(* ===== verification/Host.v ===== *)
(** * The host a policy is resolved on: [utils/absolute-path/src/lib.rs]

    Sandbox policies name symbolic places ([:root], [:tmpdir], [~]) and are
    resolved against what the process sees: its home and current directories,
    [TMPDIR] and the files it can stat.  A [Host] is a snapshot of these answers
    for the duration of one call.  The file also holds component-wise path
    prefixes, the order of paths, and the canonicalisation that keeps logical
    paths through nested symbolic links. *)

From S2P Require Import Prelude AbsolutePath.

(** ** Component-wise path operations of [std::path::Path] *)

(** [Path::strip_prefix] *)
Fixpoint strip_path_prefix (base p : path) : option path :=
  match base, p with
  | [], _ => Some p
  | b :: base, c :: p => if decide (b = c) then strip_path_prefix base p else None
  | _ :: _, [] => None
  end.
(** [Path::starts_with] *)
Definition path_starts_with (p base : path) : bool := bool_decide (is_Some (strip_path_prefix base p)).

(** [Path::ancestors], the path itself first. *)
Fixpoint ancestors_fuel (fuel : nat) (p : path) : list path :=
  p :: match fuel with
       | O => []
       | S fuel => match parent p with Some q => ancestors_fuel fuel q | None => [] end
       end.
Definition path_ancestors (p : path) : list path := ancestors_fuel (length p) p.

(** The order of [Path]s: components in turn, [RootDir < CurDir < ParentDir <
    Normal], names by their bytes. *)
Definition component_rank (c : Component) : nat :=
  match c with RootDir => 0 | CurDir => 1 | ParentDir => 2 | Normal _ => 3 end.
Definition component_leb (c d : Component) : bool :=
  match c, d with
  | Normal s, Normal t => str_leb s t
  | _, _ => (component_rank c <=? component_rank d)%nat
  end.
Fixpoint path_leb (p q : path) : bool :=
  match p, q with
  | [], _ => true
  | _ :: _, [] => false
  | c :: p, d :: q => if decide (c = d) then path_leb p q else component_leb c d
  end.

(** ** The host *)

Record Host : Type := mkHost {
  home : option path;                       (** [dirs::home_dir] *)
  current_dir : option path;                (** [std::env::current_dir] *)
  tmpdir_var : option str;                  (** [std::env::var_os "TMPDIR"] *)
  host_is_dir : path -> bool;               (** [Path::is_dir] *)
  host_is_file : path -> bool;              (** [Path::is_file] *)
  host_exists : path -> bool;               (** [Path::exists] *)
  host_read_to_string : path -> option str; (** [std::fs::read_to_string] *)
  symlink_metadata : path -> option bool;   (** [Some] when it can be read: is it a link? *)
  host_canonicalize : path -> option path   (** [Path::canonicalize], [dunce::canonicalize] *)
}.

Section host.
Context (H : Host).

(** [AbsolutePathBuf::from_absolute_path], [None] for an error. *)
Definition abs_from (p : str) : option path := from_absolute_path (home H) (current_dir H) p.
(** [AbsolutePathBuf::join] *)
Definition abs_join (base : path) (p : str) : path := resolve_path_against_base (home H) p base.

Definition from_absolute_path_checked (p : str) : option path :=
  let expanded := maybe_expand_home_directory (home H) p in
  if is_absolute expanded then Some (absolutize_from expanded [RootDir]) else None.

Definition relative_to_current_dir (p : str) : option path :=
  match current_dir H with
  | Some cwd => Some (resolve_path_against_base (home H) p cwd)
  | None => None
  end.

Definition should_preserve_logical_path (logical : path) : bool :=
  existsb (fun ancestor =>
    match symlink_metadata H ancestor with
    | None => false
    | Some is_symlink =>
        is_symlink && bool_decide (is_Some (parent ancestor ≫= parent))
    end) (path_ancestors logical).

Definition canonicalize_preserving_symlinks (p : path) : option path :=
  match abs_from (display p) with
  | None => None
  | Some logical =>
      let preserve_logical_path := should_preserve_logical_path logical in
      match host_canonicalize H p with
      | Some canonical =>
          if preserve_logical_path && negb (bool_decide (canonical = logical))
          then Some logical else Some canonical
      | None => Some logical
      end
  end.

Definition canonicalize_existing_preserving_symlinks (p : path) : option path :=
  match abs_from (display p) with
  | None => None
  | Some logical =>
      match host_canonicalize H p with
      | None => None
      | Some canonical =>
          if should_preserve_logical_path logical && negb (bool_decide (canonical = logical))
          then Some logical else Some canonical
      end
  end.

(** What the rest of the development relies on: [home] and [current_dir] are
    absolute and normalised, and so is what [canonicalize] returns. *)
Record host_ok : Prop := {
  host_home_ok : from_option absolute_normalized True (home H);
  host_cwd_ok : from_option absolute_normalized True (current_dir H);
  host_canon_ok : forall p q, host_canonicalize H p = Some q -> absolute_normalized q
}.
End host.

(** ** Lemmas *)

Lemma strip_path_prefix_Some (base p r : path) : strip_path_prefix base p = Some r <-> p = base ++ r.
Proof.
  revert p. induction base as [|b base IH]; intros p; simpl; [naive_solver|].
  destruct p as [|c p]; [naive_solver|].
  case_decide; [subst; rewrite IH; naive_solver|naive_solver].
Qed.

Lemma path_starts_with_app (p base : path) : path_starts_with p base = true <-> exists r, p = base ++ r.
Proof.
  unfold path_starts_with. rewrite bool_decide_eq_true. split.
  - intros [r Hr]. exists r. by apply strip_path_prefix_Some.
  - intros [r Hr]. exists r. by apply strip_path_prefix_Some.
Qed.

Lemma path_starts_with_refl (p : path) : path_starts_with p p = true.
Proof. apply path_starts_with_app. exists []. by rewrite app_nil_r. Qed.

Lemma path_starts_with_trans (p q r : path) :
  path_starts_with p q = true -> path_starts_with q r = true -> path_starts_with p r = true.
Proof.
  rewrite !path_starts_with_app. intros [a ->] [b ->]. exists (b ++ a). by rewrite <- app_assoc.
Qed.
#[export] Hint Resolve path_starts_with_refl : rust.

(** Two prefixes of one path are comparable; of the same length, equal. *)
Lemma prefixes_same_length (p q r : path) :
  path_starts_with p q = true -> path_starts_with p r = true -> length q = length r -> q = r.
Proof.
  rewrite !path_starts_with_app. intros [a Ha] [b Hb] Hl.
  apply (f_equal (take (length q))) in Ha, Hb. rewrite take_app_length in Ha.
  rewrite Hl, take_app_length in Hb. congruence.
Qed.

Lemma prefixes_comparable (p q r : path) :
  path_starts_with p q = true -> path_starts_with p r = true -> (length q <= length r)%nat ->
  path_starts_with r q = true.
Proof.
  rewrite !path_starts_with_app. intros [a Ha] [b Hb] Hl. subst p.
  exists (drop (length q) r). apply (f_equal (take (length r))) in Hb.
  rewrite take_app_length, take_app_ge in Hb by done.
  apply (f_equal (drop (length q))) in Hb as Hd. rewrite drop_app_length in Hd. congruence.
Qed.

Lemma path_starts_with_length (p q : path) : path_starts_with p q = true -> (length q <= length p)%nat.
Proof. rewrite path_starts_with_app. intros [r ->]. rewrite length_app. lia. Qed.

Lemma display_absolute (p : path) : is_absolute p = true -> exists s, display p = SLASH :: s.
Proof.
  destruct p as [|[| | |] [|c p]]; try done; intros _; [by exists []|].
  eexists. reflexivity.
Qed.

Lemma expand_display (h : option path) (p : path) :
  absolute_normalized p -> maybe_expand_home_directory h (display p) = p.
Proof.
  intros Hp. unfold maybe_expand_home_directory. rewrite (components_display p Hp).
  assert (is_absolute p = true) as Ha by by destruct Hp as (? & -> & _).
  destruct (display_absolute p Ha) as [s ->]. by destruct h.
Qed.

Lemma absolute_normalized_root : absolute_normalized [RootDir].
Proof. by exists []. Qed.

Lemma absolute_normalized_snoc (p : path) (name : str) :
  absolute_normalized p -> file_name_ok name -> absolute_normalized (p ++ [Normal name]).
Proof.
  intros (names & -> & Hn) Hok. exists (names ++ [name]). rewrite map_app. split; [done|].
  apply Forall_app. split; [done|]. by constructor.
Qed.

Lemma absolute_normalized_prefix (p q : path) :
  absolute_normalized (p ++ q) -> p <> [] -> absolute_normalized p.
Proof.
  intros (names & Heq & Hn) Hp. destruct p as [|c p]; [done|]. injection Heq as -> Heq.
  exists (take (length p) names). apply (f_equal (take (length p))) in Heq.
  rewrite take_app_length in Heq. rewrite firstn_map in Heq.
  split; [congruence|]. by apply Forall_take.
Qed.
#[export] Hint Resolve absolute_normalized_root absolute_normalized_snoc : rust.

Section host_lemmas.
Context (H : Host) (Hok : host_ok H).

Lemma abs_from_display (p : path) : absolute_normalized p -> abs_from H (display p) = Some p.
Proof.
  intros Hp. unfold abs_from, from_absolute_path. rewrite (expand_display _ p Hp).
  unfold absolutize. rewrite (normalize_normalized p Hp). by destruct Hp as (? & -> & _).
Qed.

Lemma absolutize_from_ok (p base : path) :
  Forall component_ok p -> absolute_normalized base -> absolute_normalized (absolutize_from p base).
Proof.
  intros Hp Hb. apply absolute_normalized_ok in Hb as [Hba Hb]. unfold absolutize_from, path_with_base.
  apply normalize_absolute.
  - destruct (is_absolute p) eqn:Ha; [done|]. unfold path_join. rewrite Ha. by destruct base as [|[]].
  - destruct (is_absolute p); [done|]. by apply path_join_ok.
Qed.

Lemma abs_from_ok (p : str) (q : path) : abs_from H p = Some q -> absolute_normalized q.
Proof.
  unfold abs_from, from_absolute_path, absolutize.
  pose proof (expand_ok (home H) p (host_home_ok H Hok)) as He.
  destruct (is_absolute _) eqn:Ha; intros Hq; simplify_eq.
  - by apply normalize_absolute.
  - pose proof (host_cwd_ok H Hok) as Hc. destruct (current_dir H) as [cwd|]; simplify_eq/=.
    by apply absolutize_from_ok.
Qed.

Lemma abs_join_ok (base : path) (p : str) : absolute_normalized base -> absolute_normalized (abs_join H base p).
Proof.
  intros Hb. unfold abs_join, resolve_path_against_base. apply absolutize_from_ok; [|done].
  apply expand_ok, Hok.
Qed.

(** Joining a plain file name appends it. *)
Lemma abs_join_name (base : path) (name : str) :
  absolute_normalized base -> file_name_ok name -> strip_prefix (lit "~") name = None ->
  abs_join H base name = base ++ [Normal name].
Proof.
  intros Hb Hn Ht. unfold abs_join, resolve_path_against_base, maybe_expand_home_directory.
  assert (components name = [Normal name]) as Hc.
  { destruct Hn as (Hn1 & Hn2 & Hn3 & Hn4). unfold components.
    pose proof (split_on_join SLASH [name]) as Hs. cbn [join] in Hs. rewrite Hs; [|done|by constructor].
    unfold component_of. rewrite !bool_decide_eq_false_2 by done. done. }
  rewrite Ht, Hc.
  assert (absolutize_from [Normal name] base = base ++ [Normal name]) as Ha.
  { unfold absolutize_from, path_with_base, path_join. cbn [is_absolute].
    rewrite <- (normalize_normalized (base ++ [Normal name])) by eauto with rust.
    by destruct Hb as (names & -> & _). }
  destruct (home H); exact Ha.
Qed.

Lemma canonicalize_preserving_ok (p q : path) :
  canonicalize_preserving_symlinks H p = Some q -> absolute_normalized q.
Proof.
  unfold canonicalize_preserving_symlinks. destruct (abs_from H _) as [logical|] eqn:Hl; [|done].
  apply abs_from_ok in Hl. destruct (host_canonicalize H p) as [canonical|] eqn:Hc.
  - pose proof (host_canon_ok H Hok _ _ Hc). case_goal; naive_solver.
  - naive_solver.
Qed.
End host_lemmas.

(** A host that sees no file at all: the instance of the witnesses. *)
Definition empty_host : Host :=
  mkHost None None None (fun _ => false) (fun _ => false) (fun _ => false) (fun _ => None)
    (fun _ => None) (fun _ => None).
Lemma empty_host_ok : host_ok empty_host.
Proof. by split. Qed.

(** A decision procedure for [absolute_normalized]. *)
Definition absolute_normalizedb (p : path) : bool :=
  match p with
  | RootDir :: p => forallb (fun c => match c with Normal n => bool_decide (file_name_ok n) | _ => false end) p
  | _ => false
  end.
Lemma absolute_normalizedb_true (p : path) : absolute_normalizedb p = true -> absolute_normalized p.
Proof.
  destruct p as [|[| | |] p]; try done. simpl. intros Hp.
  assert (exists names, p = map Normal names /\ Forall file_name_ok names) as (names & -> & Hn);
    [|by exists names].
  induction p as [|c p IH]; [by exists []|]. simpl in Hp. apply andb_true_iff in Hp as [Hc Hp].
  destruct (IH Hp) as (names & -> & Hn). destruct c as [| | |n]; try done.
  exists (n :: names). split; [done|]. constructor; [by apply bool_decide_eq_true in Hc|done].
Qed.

__________________________________________________

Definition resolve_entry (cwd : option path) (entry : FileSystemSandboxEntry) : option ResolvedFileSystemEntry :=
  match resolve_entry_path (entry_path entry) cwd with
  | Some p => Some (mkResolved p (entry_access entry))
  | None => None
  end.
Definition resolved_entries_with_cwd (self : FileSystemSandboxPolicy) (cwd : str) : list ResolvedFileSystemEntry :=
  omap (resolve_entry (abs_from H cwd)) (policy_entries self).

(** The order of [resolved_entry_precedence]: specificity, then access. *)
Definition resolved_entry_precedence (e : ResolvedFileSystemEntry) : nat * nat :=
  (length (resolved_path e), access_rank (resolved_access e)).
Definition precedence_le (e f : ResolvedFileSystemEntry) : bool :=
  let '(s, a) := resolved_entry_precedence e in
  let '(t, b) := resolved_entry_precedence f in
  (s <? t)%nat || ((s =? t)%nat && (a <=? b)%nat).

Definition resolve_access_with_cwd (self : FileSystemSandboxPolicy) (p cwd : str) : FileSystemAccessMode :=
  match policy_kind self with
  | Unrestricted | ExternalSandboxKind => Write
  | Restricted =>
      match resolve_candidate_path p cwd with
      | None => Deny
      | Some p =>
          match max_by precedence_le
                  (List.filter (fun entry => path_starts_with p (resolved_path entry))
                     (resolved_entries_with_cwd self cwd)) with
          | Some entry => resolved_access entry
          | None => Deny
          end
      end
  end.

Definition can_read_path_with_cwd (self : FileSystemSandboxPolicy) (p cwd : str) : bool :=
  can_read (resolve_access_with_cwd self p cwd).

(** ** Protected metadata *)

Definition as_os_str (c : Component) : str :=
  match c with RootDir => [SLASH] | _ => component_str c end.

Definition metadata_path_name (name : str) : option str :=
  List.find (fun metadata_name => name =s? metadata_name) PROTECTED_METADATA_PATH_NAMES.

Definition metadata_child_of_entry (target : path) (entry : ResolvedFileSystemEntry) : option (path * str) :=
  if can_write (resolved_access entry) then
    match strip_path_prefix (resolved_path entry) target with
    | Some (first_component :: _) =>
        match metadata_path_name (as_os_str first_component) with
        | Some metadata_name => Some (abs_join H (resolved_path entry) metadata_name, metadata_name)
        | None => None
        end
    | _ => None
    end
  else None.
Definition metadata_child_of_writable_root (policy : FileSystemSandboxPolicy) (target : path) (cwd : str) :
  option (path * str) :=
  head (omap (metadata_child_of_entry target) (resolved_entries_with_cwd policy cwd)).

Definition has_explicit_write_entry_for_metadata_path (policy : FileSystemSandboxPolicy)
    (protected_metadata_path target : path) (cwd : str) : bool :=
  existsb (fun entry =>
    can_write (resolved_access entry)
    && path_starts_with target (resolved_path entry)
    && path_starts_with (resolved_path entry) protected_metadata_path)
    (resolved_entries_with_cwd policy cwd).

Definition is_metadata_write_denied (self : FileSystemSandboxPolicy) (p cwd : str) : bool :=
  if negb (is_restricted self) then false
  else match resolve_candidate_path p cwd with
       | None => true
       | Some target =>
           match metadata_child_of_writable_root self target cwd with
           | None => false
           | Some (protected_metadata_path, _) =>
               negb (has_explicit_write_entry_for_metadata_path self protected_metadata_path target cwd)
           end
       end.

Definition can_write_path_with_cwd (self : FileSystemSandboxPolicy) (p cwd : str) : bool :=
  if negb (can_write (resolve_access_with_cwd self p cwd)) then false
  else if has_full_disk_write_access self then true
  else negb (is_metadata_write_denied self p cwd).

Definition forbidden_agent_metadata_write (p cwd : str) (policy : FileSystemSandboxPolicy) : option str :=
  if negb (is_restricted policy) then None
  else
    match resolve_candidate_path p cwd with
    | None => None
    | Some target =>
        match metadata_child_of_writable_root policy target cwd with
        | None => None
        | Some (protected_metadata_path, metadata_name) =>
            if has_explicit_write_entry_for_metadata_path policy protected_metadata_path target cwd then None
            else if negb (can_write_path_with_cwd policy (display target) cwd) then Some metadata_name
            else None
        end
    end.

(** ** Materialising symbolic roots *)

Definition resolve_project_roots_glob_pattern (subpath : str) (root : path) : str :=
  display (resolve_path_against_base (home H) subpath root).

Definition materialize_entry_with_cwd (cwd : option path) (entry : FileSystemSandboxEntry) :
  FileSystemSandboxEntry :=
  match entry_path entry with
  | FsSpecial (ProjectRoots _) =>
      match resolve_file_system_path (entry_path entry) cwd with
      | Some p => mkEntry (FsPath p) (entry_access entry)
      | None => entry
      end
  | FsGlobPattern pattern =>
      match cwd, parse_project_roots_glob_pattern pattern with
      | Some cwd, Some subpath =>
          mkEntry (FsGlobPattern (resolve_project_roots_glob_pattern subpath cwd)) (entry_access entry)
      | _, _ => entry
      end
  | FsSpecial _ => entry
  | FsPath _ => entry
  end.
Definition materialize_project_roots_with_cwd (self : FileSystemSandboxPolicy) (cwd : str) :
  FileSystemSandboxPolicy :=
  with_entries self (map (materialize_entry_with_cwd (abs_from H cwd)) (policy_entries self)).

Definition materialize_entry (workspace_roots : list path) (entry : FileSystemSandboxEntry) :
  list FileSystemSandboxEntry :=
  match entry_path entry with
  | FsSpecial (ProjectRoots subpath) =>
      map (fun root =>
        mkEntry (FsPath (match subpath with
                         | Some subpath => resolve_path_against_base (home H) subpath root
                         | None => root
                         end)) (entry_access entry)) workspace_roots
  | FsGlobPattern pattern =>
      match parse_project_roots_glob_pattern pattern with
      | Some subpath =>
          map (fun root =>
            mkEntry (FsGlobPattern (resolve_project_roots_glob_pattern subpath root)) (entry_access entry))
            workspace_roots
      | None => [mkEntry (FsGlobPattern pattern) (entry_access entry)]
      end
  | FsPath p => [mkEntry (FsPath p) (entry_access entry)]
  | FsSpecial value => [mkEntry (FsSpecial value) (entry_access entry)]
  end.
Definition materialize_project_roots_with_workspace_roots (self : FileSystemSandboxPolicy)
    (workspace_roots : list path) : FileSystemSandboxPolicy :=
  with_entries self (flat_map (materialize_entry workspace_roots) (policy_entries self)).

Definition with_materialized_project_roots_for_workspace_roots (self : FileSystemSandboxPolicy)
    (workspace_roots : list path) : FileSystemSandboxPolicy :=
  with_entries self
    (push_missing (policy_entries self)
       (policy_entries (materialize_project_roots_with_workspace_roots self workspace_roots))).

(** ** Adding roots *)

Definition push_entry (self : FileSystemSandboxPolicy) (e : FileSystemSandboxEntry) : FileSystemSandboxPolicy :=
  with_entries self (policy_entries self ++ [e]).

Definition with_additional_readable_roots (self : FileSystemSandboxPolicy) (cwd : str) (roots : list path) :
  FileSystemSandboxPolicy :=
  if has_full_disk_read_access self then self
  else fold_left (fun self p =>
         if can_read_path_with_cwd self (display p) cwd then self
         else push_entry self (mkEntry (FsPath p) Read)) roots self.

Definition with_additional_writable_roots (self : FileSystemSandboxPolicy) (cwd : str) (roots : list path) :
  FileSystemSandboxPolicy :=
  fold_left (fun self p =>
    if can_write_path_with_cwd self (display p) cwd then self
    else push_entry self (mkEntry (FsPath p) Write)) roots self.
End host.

__________________________________________________

> _Exercise directions_: Every line above that carries the string "order" should be copied.

> _Answer to this exercise_:
    prefixes, the order of paths, and the canonicalisation that keeps logical
(** The order of [Path]s: components in turn, [RootDir < CurDir < ParentDir <
(** The order of [resolved_entry_precedence]: specificity, then access. *)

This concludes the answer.